How to complete this task → Scan the entries for lines with the word "without", then copy those lines.
Top of Information given
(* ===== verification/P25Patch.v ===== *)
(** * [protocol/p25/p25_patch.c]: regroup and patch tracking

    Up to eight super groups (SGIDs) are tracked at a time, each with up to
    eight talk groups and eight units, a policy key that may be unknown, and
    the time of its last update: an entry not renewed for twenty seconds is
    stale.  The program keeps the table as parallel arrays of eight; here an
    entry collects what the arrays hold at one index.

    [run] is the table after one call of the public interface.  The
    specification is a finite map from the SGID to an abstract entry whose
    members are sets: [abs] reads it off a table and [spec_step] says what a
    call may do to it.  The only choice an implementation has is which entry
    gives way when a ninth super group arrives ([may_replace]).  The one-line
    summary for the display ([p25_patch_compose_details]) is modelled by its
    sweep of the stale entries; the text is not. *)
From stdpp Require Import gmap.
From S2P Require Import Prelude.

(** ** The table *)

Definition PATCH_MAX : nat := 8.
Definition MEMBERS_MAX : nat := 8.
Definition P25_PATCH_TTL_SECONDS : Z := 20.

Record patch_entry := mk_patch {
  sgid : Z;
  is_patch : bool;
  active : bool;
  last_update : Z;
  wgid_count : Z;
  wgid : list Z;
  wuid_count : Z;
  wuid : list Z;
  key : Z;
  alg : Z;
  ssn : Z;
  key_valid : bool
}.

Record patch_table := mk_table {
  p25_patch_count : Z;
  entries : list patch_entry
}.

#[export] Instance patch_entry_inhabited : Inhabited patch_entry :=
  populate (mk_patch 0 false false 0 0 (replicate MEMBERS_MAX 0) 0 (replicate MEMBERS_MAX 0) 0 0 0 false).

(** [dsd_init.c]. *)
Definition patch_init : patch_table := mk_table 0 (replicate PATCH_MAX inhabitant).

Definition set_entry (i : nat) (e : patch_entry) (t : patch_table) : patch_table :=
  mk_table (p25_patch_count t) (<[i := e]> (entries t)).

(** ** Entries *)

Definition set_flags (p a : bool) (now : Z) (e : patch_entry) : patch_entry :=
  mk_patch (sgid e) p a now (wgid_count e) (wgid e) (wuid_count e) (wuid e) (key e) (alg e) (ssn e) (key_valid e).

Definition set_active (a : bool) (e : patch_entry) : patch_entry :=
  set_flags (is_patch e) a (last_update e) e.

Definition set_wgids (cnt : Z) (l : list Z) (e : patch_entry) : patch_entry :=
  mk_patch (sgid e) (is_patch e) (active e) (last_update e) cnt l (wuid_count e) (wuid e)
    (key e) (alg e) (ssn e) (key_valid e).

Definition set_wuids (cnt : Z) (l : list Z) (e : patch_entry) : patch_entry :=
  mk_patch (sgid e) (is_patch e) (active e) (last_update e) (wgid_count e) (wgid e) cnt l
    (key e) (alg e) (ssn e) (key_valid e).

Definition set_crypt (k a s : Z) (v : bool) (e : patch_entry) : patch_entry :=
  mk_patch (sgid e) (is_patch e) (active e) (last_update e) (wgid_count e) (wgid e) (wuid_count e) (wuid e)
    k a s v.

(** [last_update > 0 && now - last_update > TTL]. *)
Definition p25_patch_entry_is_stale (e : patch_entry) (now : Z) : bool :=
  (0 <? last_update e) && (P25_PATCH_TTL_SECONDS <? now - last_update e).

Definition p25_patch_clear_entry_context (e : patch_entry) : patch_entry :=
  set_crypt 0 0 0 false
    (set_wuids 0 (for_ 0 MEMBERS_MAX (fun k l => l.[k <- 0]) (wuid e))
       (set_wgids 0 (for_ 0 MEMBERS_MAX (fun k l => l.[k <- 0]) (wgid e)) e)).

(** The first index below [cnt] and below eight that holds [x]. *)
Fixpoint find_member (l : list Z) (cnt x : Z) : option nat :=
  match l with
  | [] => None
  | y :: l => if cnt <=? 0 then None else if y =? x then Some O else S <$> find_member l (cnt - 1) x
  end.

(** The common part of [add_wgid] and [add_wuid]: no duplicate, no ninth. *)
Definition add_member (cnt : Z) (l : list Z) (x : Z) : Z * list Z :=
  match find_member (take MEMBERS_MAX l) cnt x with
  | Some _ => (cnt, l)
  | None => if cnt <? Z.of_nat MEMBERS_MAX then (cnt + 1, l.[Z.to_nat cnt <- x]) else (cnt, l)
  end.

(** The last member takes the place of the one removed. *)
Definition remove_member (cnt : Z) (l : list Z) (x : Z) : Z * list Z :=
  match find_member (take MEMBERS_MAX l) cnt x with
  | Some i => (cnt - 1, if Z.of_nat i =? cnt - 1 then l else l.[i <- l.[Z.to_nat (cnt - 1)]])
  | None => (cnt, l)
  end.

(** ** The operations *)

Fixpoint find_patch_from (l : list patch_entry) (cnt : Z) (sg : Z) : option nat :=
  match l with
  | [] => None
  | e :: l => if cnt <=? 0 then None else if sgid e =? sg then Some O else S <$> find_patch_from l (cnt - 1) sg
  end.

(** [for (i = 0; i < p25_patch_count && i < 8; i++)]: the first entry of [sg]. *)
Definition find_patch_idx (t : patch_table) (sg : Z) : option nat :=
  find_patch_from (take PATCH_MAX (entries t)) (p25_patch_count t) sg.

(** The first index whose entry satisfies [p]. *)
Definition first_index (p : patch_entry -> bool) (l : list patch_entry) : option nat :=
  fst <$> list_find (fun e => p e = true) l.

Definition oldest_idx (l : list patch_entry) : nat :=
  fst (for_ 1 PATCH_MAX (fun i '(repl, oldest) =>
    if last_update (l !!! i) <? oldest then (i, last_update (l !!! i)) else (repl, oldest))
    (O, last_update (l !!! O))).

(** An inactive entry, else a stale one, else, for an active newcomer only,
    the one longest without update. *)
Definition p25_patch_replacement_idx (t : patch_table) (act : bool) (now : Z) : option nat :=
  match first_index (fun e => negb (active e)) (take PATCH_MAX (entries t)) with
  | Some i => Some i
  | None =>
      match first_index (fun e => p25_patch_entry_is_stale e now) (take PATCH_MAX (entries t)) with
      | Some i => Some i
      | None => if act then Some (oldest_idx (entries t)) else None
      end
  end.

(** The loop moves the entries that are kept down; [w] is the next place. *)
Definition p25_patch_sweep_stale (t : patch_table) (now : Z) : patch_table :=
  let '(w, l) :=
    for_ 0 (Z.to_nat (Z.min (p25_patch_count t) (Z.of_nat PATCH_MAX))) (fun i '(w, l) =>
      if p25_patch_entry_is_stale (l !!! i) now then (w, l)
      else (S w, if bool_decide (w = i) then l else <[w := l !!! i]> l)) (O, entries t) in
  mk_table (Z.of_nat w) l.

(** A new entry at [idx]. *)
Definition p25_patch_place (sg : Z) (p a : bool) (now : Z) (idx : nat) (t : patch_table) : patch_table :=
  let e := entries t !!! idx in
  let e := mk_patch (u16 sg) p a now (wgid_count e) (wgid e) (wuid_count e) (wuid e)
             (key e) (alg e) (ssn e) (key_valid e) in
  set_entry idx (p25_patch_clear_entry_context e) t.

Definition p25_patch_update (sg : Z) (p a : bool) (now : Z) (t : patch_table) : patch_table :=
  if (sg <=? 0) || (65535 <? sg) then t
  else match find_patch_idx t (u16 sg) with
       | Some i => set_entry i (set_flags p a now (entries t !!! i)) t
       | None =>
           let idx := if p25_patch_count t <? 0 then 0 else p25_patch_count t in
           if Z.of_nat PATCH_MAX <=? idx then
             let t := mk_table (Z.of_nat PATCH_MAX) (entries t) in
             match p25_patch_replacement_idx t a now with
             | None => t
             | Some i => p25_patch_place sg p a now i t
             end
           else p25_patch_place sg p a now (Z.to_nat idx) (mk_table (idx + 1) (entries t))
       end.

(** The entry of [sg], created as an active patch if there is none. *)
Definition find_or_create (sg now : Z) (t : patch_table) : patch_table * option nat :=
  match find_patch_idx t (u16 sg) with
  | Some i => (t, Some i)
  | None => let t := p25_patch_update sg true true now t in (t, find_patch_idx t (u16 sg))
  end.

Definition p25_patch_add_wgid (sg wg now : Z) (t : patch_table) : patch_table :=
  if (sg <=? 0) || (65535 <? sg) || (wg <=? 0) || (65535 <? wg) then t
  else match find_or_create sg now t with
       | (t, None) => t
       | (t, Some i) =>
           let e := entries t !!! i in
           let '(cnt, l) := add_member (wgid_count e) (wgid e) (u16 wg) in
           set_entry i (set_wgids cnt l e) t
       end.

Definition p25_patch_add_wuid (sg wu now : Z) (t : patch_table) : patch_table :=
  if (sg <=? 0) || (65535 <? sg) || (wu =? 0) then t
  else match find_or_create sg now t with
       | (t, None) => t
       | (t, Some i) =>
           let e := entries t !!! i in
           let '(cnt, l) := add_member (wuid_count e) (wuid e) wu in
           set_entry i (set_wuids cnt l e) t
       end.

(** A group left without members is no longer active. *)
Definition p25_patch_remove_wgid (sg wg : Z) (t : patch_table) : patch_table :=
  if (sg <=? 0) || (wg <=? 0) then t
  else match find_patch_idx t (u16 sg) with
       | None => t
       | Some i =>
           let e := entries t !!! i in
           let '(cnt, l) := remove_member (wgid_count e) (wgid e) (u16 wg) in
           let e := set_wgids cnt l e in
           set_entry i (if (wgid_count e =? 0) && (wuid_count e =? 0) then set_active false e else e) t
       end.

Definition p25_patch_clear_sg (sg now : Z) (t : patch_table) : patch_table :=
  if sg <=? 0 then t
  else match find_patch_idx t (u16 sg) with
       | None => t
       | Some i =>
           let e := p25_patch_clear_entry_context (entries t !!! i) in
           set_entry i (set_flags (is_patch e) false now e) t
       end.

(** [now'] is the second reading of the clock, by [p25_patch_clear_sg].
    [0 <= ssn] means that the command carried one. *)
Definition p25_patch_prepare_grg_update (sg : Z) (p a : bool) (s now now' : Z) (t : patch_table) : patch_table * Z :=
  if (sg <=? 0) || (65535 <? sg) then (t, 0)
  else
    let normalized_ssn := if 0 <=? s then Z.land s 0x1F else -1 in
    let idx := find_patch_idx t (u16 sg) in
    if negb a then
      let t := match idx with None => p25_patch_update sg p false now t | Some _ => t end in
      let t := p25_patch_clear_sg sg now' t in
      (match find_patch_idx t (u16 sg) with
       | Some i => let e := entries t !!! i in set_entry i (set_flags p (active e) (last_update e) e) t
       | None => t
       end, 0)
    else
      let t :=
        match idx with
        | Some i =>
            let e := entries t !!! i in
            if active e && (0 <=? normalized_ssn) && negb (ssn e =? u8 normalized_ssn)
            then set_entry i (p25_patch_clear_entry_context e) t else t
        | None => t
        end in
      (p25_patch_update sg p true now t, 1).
Bottom of Information given
Answer →
    the one longest without update. *)
(** A group left without members is no longer active. *)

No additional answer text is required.